[[ PROVIDED RECORDS, beginning ]]

(** [SkPaint::reset()] puts the base back to [SkPaint()]. *)
Definition SkPaint_reset (p : SkPaint) : SkPaint := SkPaint_default.

(** [Paint::reset]: the base, the font, the looper and the three text
    flags are reset; the other members are not assigned. *)
Definition reset (p : Paint) : Paint :=
  mkPaint (SkPaint_reset (base p)) (SkFont_setEdging kAlias SkFont_default)
    None (mLetterSpacing p) (mWordSpacing p) (mFontFeatureSettings p)
    (mMinikinLocaleListId p) (mFamilyVariant p) (mHyphenEdit p) (mTypeface p)
    (mAlign p) false false false (mShader p).

(** The [SkASSERT] at the head of [Paint::setAntiAlias]; it is compiled
    only in debug builds. *)
Definition setAntiAlias_asserts (p : Paint) : bool :=
  negb (Edging_eqb (getEdging (mFont p)) kSubpixelAntiAlias).

(** [Paint::setAntiAlias]. *)
Definition setAntiAlias (aa : bool) (p : Paint) : Paint :=
  let p := with_base (SkPaint_setAntiAlias aa (base p)) p in
  with_mFont (SkFont_setEdging (if aa then kAntiAlias else kAlias) (mFont p)) p.

(** The anti-aliasing of the paint and the edging of its font say the
    same ("to keep them insync"). *)
Definition in_sync (p : Paint) : Prop :=
  getEdging (mFont p) = if isAntiAlias (base p) then kAntiAlias else kAlias.

(** The filter quality is one of the two the flag word can express. *)
Definition flag_quality (p : Paint) : Prop :=
  getFilterQuality (base p) = kNone_SkFilterQuality \/
  getFilterQuality (base p) = kLow_SkFilterQuality.

(** The members neither the flag word nor [setAntiAlias] reaches. *)
Definition beyond_flags (p : Paint) :=
  (getShader (base p), getImageFilter (base p), mLooper p, mLetterSpacing p,
   mWordSpacing p, mFontFeatureSettings p, mMinikinLocaleListId p,
   mFamilyVariant p, mHyphenEdit p, mTypeface p, mAlign p, mShader p).

(** A paint with medium filtering, and one whose letter spacing is not a
    number. *)
Definition paint_medium : Paint :=
  with_base (SkPaint_setFilterQuality kMedium_SkFilterQuality SkPaint_default)
            Paint_new.
Definition paint_nan : Paint :=
  mkPaint SkPaint_default (SkFont_setEdging kAlias SkFont_default) None
    PrimFloat.nan 0%float EmptyString 0 DEFAULT 0 None kLeft_Align
    false false false None.

End Paint.

(** * Part 2: DeferredLayerUpdater.h *)

Module Updater.

(** [SkMatrix]: nine scalars; the updater only copies it. *)
Record SkMatrix := mkSkMatrix { fMat : list float }.

(** Modelled from the spec: one frame at the boundary with the producer,
    which "supplies (slot id, hardware buffer, dataspace, ...) per
    available frame". *)
Record Frame := mkFrame {
  frame_slot : Z;
  frame_buffer : ptr;       (* AHardwareBuffer* *)
  frame_dataspace : Z       (* android_dataspace *)
}.

(** Modelled from the spec: the producer-side buffer source
    ([ASurfaceTexture], behind [AutoTextureRelease]; it belongs to the
    platform): the frames queued and not yet latched, oldest first. *)
Record ASurfaceTexture := mkSurfaceTexture {
  st_id : positive;
  st_queued : list Frame
}.
(** * A thread-pinning fiber scheduler: model and verification

    Shallow embedding of [thread_locked_scheduler.hpp] and
    [thread_locked_scheduler.cpp]: the per-fiber property
    [thread_locked_props], the scheduling policy [thread_locked_scheduler]
    with its three process-wide statics, and the operations the fiber
    runtime calls on a policy.

    Policies are heap objects named by their address (an index into
    [heap]); the statics and the heap form the [state] that every operation
    threads through.  Undefined behaviour and thrown exceptions are
    [Fault]s.  Every primitive step appends an [event] to the state's
    [trace], so the order of the statements of a member function, and which
    of them run while [s_mutex] is held, can be read off a run. *)

From Stdlib Require Import ZArith Lia Bool.
From stdpp Require Import base option list gmap strings pretty.

Local Open Scope Z_scope.

(** ** Machine integers *)

(** [std::size_t] on the LP64 targets the library is built for. *)
Definition size_t_modulus : Z := 2 ^ 64.
Definition to_size_t (z : Z) : Z := z mod size_t_modulus.

(** [static_cast<std::uint32_t>]. *)
Definition to_uint32 (z : Z) : Z := z mod 2 ^ 32.

(** ** Fiber contexts *)

(** A [boost::fibers::context] as far as the policy looks at it: its
    address, and the runtime's answer to
    [ctx->is_context(boost::fibers::type::pinned_context)].  Which scheduler
    a context is attached to is mutable and lives in the [state]. *)
Record context : Type := Context {
  ctx_id : nat;
  is_pinned_context : bool
}.

(** ** [thread_locked_props] *)

(** [notified] counts the calls of the base class's
    [fiber_properties::notify()]. *)
Record thread_locked_props : Type := Props {
  m_previously_awakened : bool;
  notified : nat
}.

(** The constructor: [m_previously_awakened(false)]. *)
Definition thread_locked_props_ctor : thread_locked_props :=
  {| m_previously_awakened := false; notified := 0 |}.

Definition was_previously_awakened (props : thread_locked_props) : bool :=
  m_previously_awakened props.

Definition set_previously_awakened (props : thread_locked_props)
  : thread_locked_props :=
  if negb (m_previously_awakened props)
  then {| m_previously_awakened := true; notified := S (notified props) |}
  else props.

(** The member functions of [thread_locked_props], as calls. *)
Inductive props_call : Type :=
| call_was_previously_awakened
| call_set_previously_awakened.

Definition run_props_call (c : props_call) (props : thread_locked_props)
  : thread_locked_props :=
  match c with
  | call_was_previously_awakened => props
  | call_set_previously_awakened => set_previously_awakened props
  end.

(** ** Policies and the process state *)

(** The data members of one [thread_locked_scheduler]; the condition
    variable [m_condition] has no state of its own here, signalling it is
    an event. *)
Record thread_locked_scheduler : Type := Scheduler {
  m_local_queue : list context;
  m_flag : bool;
  m_suspend : bool
}.

(** [boost::barrier]: the number of participants, how many are still
    awaited in the current generation, and the generation. *)
Record barrier_t : Type := Barrier {
  b_threshold : Z;
  b_count : Z;
  b_generation : nat
}.

Inductive event : Type :=
| EvLock                                   (* s_mutex.lock() *)
| EvUnlock                                 (* s_mutex.unlock() *)
| EvPushBack (p : nat) (c : context)       (* p->m_local_queue.push_back *)
| EvPopFront (p : nat) (c : context)       (* p->m_local_queue.pop_front *)
| EvDetach (c : context)                   (* c->detach() *)
| EvAttach (p : nat) (c : context)         (* context::active()->attach(c) *)
| EvIncrement (old new : Z)                (* ++ / ++ on s_current_scheduler *)
| EvStore (new : Z)                        (* s_current_scheduler = new *)
| EvMark (c : context)                     (* props.set_previously_awakened() *)
| EvAllocate (n : Z)                       (* s_schedulers gets n null slots *)
| EvSlotRead (i : Z) (p : option nat)      (* s_schedulers[i] read *)
| EvSlotWrite (i : Z) (p : nat)            (* s_schedulers[i] = p *)
| EvFlag (p : nat) (b : bool)              (* p->m_flag = b *)
| EvNotifyAll (p : nat)                    (* p->m_condition.notify_all() *)
| EvArrive (p : nat).                      (* barrier.wait() entered *)

Record state : Type := State {
  s_mutex : bool;                       (* held? *)
  s_current_scheduler : Z;
  s_schedulers : list (option nat);     (* intrusive_ptr; None is nullptr *)
  flag : bool;                          (* the constructor's once_flag *)
  barrier : option barrier_t;           (* the constructor's static barrier *)
  heap : list thread_locked_scheduler;  (* the policy at each address *)
  scheduler_ : gmap nat nat;            (* context id -> owning policy *)
  trace : list event
}.

(** The statics as [thread_locked_scheduler.cpp] initialises them, before
    any policy exists. *)
Definition initial_state : state :=
  {| s_mutex := false; s_current_scheduler := 0; s_schedulers := [];
     flag := false; barrier := None; heap := []; scheduler_ := ∅;
     trace := [] |}.
(** * MySmartCart: price-catalog ingestion pipeline

    A shallow embedding of the TypeScript sources of the repository:
    the filename grammar resolvers ([extractStoreIdFromFilename]), the
    canonical name normalizer ([normalizeCanonical]), the three
    collectors, the raw-file ledger, the catalog decoder
    ([parse_yohananof.ts]) and the daily aggregation query
    ([aggregate_daily.ts]).

    JavaScript strings are sequences of UTF-16 code units ([list N]);
    regular expressions are embedded as syntax trees run by a
    backtracking matcher that follows the ECMAScript order of
    alternatives (greedy quantifiers, leftmost match).

    The services around the code are explicit: the tables and the
    storage bucket are state that the functions pass along, and what the
    network, the XML parser, the hash and the clock return is given by
    the variables of a section.  A database call whose error the source
    does not inspect is taken to succeed; console output is left out. *)

From Stdlib Require Import Ascii String DecimalString.
From Stdlib Require Import List Permutation NArith ZArith QArith Qround Qabs.
From Stdlib Require Import Bool Lia Lqa.
Import ListNotations.

Set Implicit Arguments.
Local Open Scope nat_scope.

(* ================================================================== *)
(** * JavaScript strings *)
(* ================================================================== *)

Module JS.

Definition jsstring := list N.
(** * Deep Q-learning on Cart-Pole: replay memory and training loop

    A shallow embedding of the notebook [Q-learning-cart]: the [Memory]
    class (a bounded [collections.deque] with random mini-batch sampling),
    the exploration schedule, the pre-population loop and the training loop.

    Conventions.
    - Python floats are idealised as real numbers ([R]); where rounding
      decides a property the arithmetic is given with its rounding
      ([explore_p_fl]) or in binary64 ([Binary64]).
    - The simulator ([env]), the random generator ([np.random] and
      [env.action_space.sample]) and the Q-network ([sess.run]) are external
      collaborators: they are abstract state types with transition functions,
      bound as section variables.
    - Python exceptions are the [Raise] case of [result]. *)

From Stdlib Require Import List Arith Lia Bool Permutation.
From Stdlib Require Import Reals Lra.
From Corelib Require PrimFloat.
Import ListNotations.

Set Implicit Arguments.

(** ** Exceptions *)

Inductive message : Type :=
| larger_sample_than_population   (* np.random.choice, replace=False *)
| cannot_feed_value_of_shape.     (* sess.run on an empty batch *)

Inductive exn : Type :=
| ValueError (m : message)
| IndexError   (* subscript out of range *)
| NameError.   (* read of the unbound name [loss] *)

Inductive result (A : Type) : Type :=
| Ok (a : A)
| Raise (e : exn).

Arguments Ok {A} a.
Arguments Raise {A} e.

Definition bind {A B : Type} (r : result A) (k : A -> result B) : result B :=
  match r with
  | Ok a => k a
  | Raise e => Raise e
  end.

Notation "x <- r ;; k" := (bind r (fun x => k))
  (at level 61, r at next level, right associativity).
Notation "' p <- r ;; k" := (bind r (fun p => k))
  (at level 61, p pattern, r at next level, right associativity).

Fixpoint mapM {A B : Type} (f : A -> result B) (l : list A) : result (list B) :=
  match l with
  | [] => Ok []
  | a :: l' => b <- f a ;; bs <- mapM f l' ;; Ok (b :: bs)
  end.

(** ** [np.random.choice(np.arange(n), size=size, replace=False)]

    The library draws a permutation of the population and keeps its first
    [size] entries; it refuses a sample larger than the population.  The
    permutation [perm] is the generator's draw. *)

Definition np_random_choice (perm : list nat) (n size : nat) : result (list nat) :=
  if n <? size then Raise (ValueError larger_sample_than_population)
  else Ok (firstn size perm).

(** All arrangements of [k] distinct members of [pool]; with [k] the size of
    the pool these are the permutations the generator chooses from. *)

Fixpoint arrangements (k : nat) (pool : list nat) : list (list nat) :=
  match k with
  | 0 => [[]]
  | S k' =>
      flat_map (fun x => map (cons x) (arrangements k' (remove Nat.eq_dec x pool)))
               pool
  end.

Definition permutations_of (n : nat) : list (list nat) :=
  arrangements n (seq 0 n).

Definition list_nat_eqb (a b : list nat) : bool :=
  if list_eq_dec Nat.eq_dec a b then true else false.

(** Whether a call returned the value [x]. *)

Definition returns {A : Type} (eqb : A -> A -> bool) (r : result A) (x : A)
  : bool :=
  match r with
  | Ok a => eqb a x
  | Raise _ => false
  end.

(** How many of the generator's permutations of [arange(n)] make
    [np.random.choice(np.arange(n), size, replace=False)] return [idx]. *)

Definition choice_draws (n size : nat) (idx : list nat) : nat :=
  length (filter (fun perm =>
                    returns list_nat_eqb (np_random_choice perm n size) idx)
                 (permutations_of n)).

(** ** class Memory *)

Module Memory.
Section WithElem.
Variable T : Type.

(** [collections.deque(maxlen=max_size)] *)
Record t : Type := mk { maxlen : nat; buffer : list T }.

(** [deque.append]: push on the right, then drop from the left when the
    length went over [maxlen]. *)
Definition deque_append (maxlen : nat) (d : list T) (x : T) : list T :=
  let d' := d ++ [x] in
  if maxlen <? length d' then tl d' else d'.

Definition init (max_size : nat) : t :=
  {| maxlen := max_size; buffer := [] |}.

Definition add (self : t) (experience : T) : t :=
  {| maxlen := maxlen self;
     buffer := deque_append (maxlen self) (buffer self) experience |}.

Definition getitem (d : list T) (ii : nat) : result T :=
  match nth_error d ii with
  | Some x => Ok x
  | None => Raise IndexError
  end.

(** [perm] is the permutation the generator draws inside
    [np.random.choice]. *)
Definition sample (self : t) (perm : list nat) (batch_size : nat)
  : result (list T) :=
  idx <- np_random_choice perm (length (buffer self)) batch_size ;;
  mapM (getitem (buffer self)) idx.

(** A sequence of [add] calls. *)
Definition add_all (self : t) (xs : list T) : t :=
  fold_left add xs self.

End WithElem.
End Memory.

Arguments Memory.mk {T} maxlen buffer.
Arguments Memory.maxlen {T} t.
Arguments Memory.buffer {T} t.
Arguments Memory.init {T} max_size.
Arguments Memory.add {T} self experience.
Arguments Memory.sample {T} self perm batch_size.
Arguments Memory.add_all {T} self xs.
Arguments Memory.deque_append {T} maxlen d x.
Arguments Memory.getitem {T} d ii.

(** How many of the generator's permutations make [self.sample(batch_size)]
    return the list [out]. *)
Definition sample_draws {T : Type} (eq_dec : forall x y : T, {x = y} + {x <> y})
  (self : Memory.t T) (batch_size : nat) (out : list T) : nat :=
  length (filter (fun perm =>
                    returns (fun a b => if list_eq_dec eq_dec a b
                                        then true else false)
                            (Memory.sample self perm batch_size) out)
                 (permutations_of (length (Memory.buffer self)))).

(** The last [C] entries of a list. *)
Definition lastn {T : Type} (C : nat) (l : list T) : list T :=
  skipn (length l - C) l.

(** The entries of [d] at the positions [idx], positions out of range
    skipped. *)
Definition gather {T : Type} (d : list T) (idx : list nat) : list T :=
  flat_map (fun i => match nth_error d i with Some x => [x] | None => [] end)
           idx.

(** ** Transitions and hyperparameters *)

Definition State : Type := list R.

(** The tuple [(state, action, reward, next_state)]. *)
Definition Transition : Type := (State * nat * R * State)%type.

Definition np_zeros (shape : nat) : State := repeat 0%R shape.

(** Component-wise [==] of two rows followed by [.all()]; all states have the
    simulator's dimension, rows of different lengths do not compare equal. *)
Fixpoint row_eqb (a b : State) : bool :=
  match a, b with
  | [], [] => true
  | x :: a', y :: b' => (if Req_dec_T x y then true else false) && row_eqb a' b'
  | _, _ => false
  end.

(** [np.argmax] of a row of two Q-values: the first maximal index. *)
Definition np_argmax (Qs : R * R) : nat :=
  if Rlt_dec (fst Qs) (snd Qs) then 1 else 0.

(** [np.max(..., axis=1)] on a row of two Q-values. *)
Definition np_max (Qs : R * R) : R := Rmax (fst Qs) (snd Qs).

Definition py_range (start stop : nat) : list nat := seq start (stop - start).

Record Config : Type := {
  train_episodes : nat;
  max_steps : nat;
  gamma : R;
  explore_start : R;
  explore_stop : R;
  decay_rate : R;
  memory_size : nat;
  batch_size : nat;
  pretrain_length : nat
}.

(** The hyperparameter cell of the notebook. *)
Definition hyperparameters : Config := {|
  train_episodes := 1000;
  max_steps := 200;
  gamma := 99 / 100;
  explore_start := 1;
  explore_stop := 1 / 100;
  decay_rate := 1 / 10000;
  memory_size := 10000;
  batch_size := 20;
  pretrain_length := 20
|}.

(** [explore_stop + (explore_start - explore_stop)*np.exp(-decay_rate*step)]
    in exact arithmetic. *)
Definition explore_p (cfg : Config) (step : nat) : R :=
  explore_stop cfg
  + (explore_start cfg - explore_stop cfg) * exp (- decay_rate cfg * INR step).

(** The same expression as floating-point arithmetic computes it: every
    operation returns the rounding [rnd] of its exact result, the integer
    [step] is converted to a float, the sign change is exact, and [fexp] is
    [np.exp] on floats. *)
Definition explore_p_fl (rnd fexp : R -> R) (cfg : Config) (step : nat) : R :=
  rnd (explore_stop cfg
       + rnd (rnd (explore_start cfg - explore_stop cfg)
              * fexp (rnd (- decay_rate cfg * rnd (INR step)))))%R.

(** The last three operations in binary64, [e] being the value [np.exp]
    returned. *)
Module Binary64.
Import PrimFloat.

Definition explore_p (explore_stop explore_start e : float) : float :=
  (explore_stop + (explore_start - explore_stop) * e)%float.

End Binary64.

(** ** The notebook's cells over abstract collaborators *)

Section Notebook.

Variable cfg : Config.

(** The simulator: [env.reset()] (its returned observation is discarded by
    the notebook) and [env.step(action)] giving [(next_state, reward, done)]. *)
Variable Env : Type.
Variable env_reset : Env -> Env.
Variable env_step : Env -> nat -> Env * (State * R * bool).

(** The random generators: [env.action_space.sample()], [np.random.rand()]
    and the permutation drawn inside [np.random.choice]. *)
Variable Rng : Type.
Variable action_space_sample : Rng -> Rng * nat.
Variable np_random_rand : Rng -> Rng * R.
Variable np_random_permutation : Rng -> nat -> Rng * list nat.

(** The Q-network: [sess.run(mainQN.output, ...)] on one row, and
    [sess.run([mainQN.loss, mainQN.opt], ...)] on (states, targets, actions),
    giving the updated network and the loss. *)
Variable Net : Type.
Variable predict : Net -> State -> R * R.
Variable optimize : Net -> list State -> list R -> list nat -> Net * R.

(** Variables shared by the pre-population cell and the training cell. *)
Record Sim : Type := {
  env : Env;
  rng : Rng;
  state : State;
  memory : Memory.t Transition
}.

(** Variables of the training cell; [loss] is unbound until the first update. *)
Record Train : Type := {
  sim : Sim;
  net : Net;
  step : nat;
  loss : option R;
  rewards_list : list (nat * R);
  stdout : list (nat * R * R * R)
}.

(** [env.reset()] followed by
    [state, reward, done, _ = env.step(env.action_space.sample())]. *)
Definition start_new_episode (e : Env) (g : Rng) : Env * Rng * State :=
  let e1 := env_reset e in
  let (g1, a) := action_space_sample g in
  let '(e2, (s, _, _)) := env_step e1 a in
  (e2, g1, s).

(** Body of [for ii in range(pretrain_length)]. *)
Definition pretrain_step (s : Sim) : Sim :=
  let (g1, action) := action_space_sample (rng s) in
  let '(e1, (next_state, reward, done)) := env_step (env s) action in
  if done then
    let next_state := np_zeros (length (state s)) in
    let m := Memory.add (memory s) (state s, action, reward, next_state) in
    let '(e2, g2, s2) := start_new_episode e1 g1 in
    {| env := e2; rng := g2; state := s2; memory := m |}
  else
    let m := Memory.add (memory s) (state s, action, reward, next_state) in
    {| env := e1; rng := g1; state := next_state; memory := m |}.

(** What the simulator answers to the random action of a pre-population
    step. *)
Definition pretrain_action (s : Sim) : nat := snd (action_space_sample (rng s)).
Definition pretrain_response (s : Sim) : State * R * bool :=
  snd (env_step (env s) (pretrain_action s)).

(** The pre-population cell. *)
Definition populate (e0 : Env) (g0 : Rng) : Sim :=
  let '(e, g, s) := start_new_episode e0 g0 in
  Nat.iter (pretrain_length cfg) pretrain_step
    {| env := e; rng := g; state := s; memory := Memory.init (memory_size cfg) |}.

(** Target of one row of the mini-batch: the network's values at
    [next_state], set to [(0, 0)] where [next_state] equals the zero vector
    of [states[0].shape], then [reward + gamma * max]. *)
Definition target_Q (n : Net) (shape : nat) (each : Transition) : R * R :=
  let next_state := snd each in
  let episode_end := row_eqb next_state (np_zeros shape) in
  if episode_end then (0, 0)%R else predict n next_state.

Definition target (n : Net) (shape : nat) (each : Transition) : R :=
  let reward := snd (fst each) in
  (reward + gamma cfg * np_max (target_Q n shape each))%R.

(** From the mini-batch to the update: arrays, targets, one optimizer step. *)
Definition train_on_batch (n : Net) (batch : list Transition) : result (Net * R) :=
  let states := map (fun each => fst (fst (fst each))) batch in
  let actions := map (fun each => snd (fst (fst each))) batch in
  match states with
  | [] => Raise (ValueError cannot_feed_value_of_shape)
  | s0 :: _ =>
      let targets := map (target n (length s0)) batch in
      Ok (optimize n states targets actions)
  end.

Definition read_loss (l : option R) : result R :=
  match l with
  | Some v => Ok v
  | None => Raise NameError
  end.

(** First part of the body of [while t < max_steps]: explore or exploit. *)
Definition select_action (st : Train) : Rng * nat :=
  let p := explore_p cfg (S (step st)) in
  let (g1, u) := np_random_rand (rng (sim st)) in
  if Rgt_dec p u then action_space_sample g1
  else (g1, np_argmax (predict (net st) (state (sim st)))).

(** What the simulator answers to the selected action. *)
Definition chosen_action (st : Train) : nat := snd (select_action st).
Definition response (st : Train) : State * R * bool :=
  snd (env_step (env (sim st)) (chosen_action st)).
Definition observed (st : Train) : State := fst (fst (response st)).
Definition reward_received (st : Train) : R := snd (fst (response st)).
Definition done_reported (st : Train) : bool := snd (response st).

[[ PROVIDED RECORDS, end ]]

Find the string "mAlign" in the entries above. Copy each line where it occurs.

OUTPUT:
    (mAlign p) false false false (mShader p).
   mFamilyVariant p, mHyphenEdit p, mTypeface p, mAlign p, mShader p).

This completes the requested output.